(** * A shallow embedding of [.github/workflows/spellcheck.py]

    The script walks a directory tree, reads every [*.ipynb] notebook,
    strips the punctuation of its markdown cells, asks a spelling model
    which tokens it does not know, prints one line per offending notebook
    and leaves with status 1 when there is any.

    Python values are modelled as follows.
    - [str]: a sequence of Unicode code points, [list N].
    - [set] of [str]: [gset str]; its iteration order is the one of
      [elements], unspecified as in Python.
    - [dict]: an insertion-ordered association list with unique keys
      (module [Dict]), so that [items()] yields the pairs in the order in
      which the keys were first inserted.
    - exceptions, standard output, the log of opened files and the store
      holding mutable list objects: a state-and-exception monad [M]. *)

From Stdlib Require Import Strings.String Strings.Ascii NArith.
From stdpp Require Import gmap list fin_maps functions.

Local Open Scope N_scope.

(** ** Python strings *)

Module Py.

Abbreviation str := (list N) (only parsing).

(** A literal of the source, as the sequence of its code points. *)
Definition lit (s : string) : str :=
  N_of_ascii <$> list_ascii_of_string s.

(** [string.punctuation]: the 32 ASCII punctuation characters, in the
    order of the standard library (the second one is the double quote,
    code point 34). *)
Definition punctuation : str :=
  lit "!" ++ [34] ++ lit "#$%&'()*+,-./:;<=>?@[\]^_`{|}~".

(** [str.maketrans(x, y, z)]: a table from code points to an optional
    code point; the characters of [x] go to the characters of [y] at the
    same index, then the characters of [z] go to [None]. Later entries
    overwrite earlier ones. (Python refuses [x] and [y] of different
    lengths; the script passes two empty strings.) *)
Definition maketrans (x y z : str) : gmap N (option N) :=
  let tbl := foldl (λ m '(a, b), <[a := Some b]> m) ∅ (zip x y) in
  foldl (λ m c, <[c := None]> m) tbl z.

(** [text.translate(table)]: a character mapped to [None] is deleted, a
    character mapped to a code point is replaced, a character that is
    not a key of the table is kept as it is. *)
Definition translate (table : gmap N (option N)) (text : str) : str :=
  flat_map
    (λ c, match table !! c with
          | Some None => []
          | Some (Some c') => [c']
          | None => [c]
          end)
    text.

(** [str.isspace] on one character: the Unicode white space of CPython. *)
Definition isspace (c : N) : bool :=
  ((9 <=? c) && (c <=? 13)) || ((28 <=? c) && (c <=? 32))
  || (c =? 133) || (c =? 160) || (c =? 5760)
  || ((8192 <=? c) && (c <=? 8202))
  || (c =? 8232) || (c =? 8233) || (c =? 8239) || (c =? 8287)
  || (c =? 12288).

(** [text.split()] without argument: the maximal runs of characters that
    are not white space, in order; [cur] is the run being read, reversed. *)
Fixpoint split_from (cur : str) (text : str) : list str :=
  match text with
  | [] => match cur with [] => [] | _ => [rev cur] end
  | c :: rest =>
      if isspace c
      then match cur with
           | [] => split_from [] rest
           | _ => rev cur :: split_from [] rest
           end
      else split_from (c :: cur) rest
  end.

Definition split (text : str) : list str := split_from [] text.

(** [s.startswith(p)] and [s.endswith(p)]. *)
Definition startswith (s p : str) : bool :=
  bool_decide (take (length p) s = p).

Definition endswith (s p : str) : bool :=
  bool_decide (drop (length s - length p)%nat s = p).

(** [sep.join(xs)]. *)
Fixpoint join (sep : str) (xs : list str) : str :=
  match xs with
  | [] => []
  | [x] => x
  | x :: rest => x ++ sep ++ join sep rest
  end.

(** [os.path.join(a, b)] of [posixpath], for two arguments. *)
Definition path_join (a b : str) : str :=
  if startswith b (lit "/") then b
  else if bool_decide (a = []) || endswith a (lit "/") then a ++ b
  else a ++ lit "/" ++ b.

(** The lower-case mapping on ASCII code points. *)
Definition ascii_lower (c : N) : N :=
  if (65 <=? c) && (c <=? 90) then c + 32 else c.

Definition isascii (s : str) : bool := forallb (λ c, c <? 128) s.

End Py.

Import Py.

(** ** The text normalizer *)

(** [remove_punctuation(text)], lines 7 to 9. *)
Definition remove_punctuation (text : str) : str :=
  let translator := maketrans (lit "") (lit "") punctuation in
  translate translator text.


(** ** Python dictionaries with string keys *)

Module Dict.
Section Dict.
Context {V : Type}.

(** [d.get(k)] *)
Fixpoint get (k : str) (d : list (str * V)) : option V :=
  match d with
  | [] => None
  | (k', v) :: d' => if decide (k' = k) then Some v else get k d'
  end.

::::

WHAT IS REQUIRED>
Within the material above, transcribe exactly the lines that run from the line holding "if isspace c" through the line holding "(** [sep.join(xs)]. *)".

SOLUTION>
      if isspace c
      then match cur with
           | [] => split_from [] rest
           | _ => rev cur :: split_from [] rest
           end
      else split_from (c :: cur) rest
  end.

Definition split (text : str) : list str := split_from [] text.

(** [s.startswith(p)] and [s.endswith(p)]. *)
Definition startswith (s p : str) : bool :=
  bool_decide (take (length p) s = p).

Definition endswith (s p : str) : bool :=
  bool_decide (drop (length s - length p)%nat s = p).

(** [sep.join(xs)]. *)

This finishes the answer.